> [Task brief]
Return only the number of lines in the records below where the string "Lemma" shows up.
....
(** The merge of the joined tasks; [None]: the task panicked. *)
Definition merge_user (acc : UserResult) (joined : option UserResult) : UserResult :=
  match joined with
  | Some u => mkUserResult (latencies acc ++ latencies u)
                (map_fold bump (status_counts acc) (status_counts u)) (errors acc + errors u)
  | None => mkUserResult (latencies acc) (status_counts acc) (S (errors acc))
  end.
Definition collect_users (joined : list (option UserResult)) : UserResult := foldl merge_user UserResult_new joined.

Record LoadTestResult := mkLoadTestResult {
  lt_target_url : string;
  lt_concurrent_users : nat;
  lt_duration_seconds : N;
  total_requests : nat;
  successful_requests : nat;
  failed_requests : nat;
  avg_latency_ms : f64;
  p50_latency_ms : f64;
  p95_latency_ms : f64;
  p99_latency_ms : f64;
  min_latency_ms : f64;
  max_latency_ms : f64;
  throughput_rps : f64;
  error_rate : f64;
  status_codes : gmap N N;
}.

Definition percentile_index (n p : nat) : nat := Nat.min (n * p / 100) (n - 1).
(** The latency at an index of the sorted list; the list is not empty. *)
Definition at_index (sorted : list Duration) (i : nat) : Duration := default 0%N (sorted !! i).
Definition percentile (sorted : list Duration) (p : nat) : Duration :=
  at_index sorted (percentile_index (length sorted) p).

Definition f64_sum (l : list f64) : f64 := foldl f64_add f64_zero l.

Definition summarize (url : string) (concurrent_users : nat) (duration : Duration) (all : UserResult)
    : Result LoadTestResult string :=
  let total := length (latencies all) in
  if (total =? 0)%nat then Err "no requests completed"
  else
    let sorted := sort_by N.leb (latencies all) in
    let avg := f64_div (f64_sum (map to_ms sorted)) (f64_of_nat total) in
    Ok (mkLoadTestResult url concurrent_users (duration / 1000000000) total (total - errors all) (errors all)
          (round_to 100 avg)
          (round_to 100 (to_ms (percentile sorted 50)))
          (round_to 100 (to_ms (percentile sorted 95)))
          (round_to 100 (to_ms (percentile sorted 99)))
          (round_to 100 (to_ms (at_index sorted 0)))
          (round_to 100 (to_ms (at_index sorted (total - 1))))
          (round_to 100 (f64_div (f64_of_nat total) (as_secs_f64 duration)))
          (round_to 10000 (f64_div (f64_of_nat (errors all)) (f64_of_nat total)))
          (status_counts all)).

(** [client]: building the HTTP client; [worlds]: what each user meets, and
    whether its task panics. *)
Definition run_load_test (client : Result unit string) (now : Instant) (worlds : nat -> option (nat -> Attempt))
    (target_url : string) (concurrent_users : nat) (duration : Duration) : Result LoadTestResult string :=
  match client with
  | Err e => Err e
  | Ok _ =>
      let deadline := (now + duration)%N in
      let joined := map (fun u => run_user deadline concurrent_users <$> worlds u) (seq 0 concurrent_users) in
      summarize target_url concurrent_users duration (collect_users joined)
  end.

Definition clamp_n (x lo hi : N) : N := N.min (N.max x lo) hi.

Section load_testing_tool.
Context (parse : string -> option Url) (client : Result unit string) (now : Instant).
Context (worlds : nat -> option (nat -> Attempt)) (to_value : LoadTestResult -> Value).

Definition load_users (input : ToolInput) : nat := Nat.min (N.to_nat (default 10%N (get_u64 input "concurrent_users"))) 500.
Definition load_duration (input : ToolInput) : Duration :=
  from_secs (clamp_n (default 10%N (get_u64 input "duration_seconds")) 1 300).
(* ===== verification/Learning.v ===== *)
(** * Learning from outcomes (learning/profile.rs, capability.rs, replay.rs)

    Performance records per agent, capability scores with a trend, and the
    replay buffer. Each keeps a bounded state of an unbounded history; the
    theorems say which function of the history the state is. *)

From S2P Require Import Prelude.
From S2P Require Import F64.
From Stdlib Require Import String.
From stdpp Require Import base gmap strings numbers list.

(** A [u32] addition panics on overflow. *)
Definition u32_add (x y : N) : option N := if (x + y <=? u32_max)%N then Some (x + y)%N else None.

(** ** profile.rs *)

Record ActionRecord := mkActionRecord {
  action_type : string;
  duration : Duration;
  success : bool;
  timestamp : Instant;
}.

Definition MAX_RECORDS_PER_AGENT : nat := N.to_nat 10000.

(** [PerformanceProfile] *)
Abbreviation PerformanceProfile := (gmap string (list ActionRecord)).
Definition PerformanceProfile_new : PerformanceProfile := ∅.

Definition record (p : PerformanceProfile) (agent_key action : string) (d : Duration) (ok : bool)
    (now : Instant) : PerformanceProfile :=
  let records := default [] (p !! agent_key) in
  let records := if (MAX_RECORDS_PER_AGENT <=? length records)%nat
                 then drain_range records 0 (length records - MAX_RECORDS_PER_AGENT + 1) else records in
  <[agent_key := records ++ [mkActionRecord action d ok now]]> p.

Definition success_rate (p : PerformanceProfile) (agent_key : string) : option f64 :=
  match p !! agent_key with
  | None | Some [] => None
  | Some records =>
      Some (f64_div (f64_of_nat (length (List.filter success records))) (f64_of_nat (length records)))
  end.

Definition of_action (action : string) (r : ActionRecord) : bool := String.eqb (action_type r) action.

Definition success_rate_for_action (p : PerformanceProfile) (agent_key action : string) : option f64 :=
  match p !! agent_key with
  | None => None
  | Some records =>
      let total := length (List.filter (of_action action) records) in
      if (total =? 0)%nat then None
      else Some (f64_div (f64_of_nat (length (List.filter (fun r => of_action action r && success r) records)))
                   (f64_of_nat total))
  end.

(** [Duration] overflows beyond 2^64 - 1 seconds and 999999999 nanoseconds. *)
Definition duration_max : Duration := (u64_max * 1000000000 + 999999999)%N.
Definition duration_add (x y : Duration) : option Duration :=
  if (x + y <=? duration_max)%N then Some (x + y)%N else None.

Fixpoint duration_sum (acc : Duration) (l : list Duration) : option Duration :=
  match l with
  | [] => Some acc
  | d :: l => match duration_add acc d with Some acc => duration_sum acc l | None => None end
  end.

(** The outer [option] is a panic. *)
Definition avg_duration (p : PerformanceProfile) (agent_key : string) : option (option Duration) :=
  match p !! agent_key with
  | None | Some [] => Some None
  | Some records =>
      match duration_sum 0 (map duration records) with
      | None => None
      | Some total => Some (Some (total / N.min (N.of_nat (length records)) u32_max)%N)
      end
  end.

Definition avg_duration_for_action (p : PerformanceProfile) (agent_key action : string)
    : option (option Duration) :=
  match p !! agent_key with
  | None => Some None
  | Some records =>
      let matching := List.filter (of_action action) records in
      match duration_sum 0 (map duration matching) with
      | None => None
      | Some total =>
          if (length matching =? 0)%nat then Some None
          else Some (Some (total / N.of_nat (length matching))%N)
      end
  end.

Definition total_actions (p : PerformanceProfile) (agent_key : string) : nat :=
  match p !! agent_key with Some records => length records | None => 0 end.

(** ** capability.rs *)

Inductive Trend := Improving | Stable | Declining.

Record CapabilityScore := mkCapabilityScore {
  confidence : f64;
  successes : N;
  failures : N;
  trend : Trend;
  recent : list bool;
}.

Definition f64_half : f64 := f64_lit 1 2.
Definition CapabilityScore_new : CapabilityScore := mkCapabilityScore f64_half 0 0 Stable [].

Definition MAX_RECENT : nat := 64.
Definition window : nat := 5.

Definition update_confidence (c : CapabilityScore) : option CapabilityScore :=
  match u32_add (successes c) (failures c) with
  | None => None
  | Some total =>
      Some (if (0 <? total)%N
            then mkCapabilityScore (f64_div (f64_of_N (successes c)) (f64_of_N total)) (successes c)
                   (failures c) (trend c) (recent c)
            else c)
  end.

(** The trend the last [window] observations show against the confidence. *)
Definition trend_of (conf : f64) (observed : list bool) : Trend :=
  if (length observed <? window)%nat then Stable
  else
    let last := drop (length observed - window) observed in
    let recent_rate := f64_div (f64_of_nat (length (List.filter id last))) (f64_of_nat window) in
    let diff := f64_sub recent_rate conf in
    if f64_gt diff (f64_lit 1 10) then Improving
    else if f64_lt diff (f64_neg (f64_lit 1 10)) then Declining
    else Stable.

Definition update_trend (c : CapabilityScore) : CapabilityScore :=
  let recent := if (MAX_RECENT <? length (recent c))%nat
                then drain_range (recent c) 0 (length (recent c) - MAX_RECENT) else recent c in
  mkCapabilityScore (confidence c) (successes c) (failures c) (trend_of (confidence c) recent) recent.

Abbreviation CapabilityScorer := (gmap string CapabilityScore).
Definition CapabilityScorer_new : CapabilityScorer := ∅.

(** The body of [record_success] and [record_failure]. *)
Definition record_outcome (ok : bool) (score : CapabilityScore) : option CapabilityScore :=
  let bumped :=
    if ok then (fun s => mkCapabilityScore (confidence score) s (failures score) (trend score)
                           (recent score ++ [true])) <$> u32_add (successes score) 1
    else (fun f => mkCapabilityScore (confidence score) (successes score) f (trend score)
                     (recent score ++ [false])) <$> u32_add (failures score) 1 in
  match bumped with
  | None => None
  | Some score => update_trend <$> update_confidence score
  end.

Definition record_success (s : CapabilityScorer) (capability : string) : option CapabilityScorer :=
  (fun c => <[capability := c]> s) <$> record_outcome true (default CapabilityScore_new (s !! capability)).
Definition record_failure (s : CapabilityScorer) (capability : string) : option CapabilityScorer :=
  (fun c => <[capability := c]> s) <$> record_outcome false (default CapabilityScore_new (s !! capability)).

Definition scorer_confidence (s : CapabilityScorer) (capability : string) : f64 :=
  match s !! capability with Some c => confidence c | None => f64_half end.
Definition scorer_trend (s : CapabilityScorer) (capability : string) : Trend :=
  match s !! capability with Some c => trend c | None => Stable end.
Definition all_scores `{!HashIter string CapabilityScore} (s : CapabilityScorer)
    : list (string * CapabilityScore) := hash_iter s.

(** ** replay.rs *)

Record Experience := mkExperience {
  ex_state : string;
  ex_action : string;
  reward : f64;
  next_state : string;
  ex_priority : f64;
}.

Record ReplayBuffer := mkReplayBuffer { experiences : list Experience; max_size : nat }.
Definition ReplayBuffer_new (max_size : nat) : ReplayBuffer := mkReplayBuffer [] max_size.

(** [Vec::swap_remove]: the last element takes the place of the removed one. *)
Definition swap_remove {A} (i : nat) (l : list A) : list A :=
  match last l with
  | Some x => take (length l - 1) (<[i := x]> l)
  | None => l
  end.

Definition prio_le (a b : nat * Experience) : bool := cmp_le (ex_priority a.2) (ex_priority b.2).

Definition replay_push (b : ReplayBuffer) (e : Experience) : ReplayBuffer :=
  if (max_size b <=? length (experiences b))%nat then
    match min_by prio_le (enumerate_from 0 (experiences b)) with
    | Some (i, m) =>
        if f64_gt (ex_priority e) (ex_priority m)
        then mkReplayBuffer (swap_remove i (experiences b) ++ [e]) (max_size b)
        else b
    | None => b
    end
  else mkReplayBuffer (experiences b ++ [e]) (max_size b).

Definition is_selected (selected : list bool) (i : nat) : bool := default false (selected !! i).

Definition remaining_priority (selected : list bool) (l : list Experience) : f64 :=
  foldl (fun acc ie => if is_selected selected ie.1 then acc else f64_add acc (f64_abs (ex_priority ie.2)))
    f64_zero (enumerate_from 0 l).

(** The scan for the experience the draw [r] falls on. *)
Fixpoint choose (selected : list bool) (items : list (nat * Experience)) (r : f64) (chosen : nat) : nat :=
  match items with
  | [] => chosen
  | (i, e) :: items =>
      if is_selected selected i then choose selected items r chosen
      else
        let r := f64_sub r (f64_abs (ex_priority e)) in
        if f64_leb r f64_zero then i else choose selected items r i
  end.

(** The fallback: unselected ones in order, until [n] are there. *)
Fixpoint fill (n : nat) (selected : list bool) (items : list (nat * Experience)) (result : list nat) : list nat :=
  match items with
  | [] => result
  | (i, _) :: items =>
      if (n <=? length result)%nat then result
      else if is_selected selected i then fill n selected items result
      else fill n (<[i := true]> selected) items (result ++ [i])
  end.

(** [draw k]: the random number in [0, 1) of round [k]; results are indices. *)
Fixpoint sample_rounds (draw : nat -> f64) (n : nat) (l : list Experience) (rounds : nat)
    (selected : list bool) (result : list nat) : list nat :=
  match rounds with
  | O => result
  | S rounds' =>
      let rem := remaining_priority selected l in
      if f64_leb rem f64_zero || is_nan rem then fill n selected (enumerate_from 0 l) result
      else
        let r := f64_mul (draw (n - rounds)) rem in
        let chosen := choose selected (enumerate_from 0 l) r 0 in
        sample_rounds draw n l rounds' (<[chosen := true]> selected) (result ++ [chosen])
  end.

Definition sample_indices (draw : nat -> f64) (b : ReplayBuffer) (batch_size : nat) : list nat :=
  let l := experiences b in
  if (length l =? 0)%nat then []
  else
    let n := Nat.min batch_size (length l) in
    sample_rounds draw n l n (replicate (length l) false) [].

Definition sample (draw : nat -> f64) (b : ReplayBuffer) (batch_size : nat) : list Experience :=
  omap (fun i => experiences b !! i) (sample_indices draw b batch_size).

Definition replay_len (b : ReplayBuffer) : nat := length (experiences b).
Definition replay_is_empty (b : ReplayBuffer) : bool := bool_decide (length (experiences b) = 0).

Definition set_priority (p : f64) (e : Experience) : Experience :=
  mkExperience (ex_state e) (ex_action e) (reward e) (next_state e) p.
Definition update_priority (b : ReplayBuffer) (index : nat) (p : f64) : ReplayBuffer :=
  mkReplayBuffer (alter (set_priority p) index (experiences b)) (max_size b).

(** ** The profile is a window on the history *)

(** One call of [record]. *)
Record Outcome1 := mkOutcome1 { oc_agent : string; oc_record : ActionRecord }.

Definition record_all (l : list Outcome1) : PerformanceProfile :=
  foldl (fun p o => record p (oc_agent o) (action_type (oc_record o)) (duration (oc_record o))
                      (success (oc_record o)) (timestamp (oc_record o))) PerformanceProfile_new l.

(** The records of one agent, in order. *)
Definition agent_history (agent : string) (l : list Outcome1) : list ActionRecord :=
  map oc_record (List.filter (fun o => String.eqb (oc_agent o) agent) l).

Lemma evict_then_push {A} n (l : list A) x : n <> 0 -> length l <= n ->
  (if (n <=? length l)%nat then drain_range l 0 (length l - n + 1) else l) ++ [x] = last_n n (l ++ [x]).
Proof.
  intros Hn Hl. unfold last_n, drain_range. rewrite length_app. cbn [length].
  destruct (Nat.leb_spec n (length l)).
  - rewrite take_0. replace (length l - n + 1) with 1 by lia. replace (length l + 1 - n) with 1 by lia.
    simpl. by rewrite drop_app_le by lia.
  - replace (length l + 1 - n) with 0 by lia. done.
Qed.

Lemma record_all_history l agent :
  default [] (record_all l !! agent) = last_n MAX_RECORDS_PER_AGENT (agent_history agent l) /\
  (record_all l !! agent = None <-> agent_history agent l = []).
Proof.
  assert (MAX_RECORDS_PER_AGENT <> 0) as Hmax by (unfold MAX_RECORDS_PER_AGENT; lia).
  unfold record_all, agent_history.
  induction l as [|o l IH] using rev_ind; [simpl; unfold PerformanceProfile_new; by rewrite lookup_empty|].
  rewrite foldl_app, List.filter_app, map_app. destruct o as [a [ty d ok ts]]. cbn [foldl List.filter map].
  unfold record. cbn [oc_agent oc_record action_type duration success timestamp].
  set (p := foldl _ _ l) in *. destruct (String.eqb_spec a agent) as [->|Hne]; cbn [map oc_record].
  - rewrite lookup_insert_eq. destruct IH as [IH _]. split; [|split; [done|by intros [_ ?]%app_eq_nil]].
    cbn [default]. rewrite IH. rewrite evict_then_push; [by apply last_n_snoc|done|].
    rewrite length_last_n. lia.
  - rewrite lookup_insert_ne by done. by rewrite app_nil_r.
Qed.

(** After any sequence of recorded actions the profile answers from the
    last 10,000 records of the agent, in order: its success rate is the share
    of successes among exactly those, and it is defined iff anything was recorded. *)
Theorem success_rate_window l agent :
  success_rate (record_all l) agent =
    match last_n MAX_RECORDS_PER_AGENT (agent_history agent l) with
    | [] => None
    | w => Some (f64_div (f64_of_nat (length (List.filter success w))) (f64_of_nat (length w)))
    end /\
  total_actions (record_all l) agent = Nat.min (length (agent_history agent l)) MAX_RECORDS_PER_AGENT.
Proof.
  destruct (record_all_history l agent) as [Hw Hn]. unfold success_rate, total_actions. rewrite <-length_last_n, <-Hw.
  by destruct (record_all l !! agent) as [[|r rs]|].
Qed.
....
> [Answer box]
2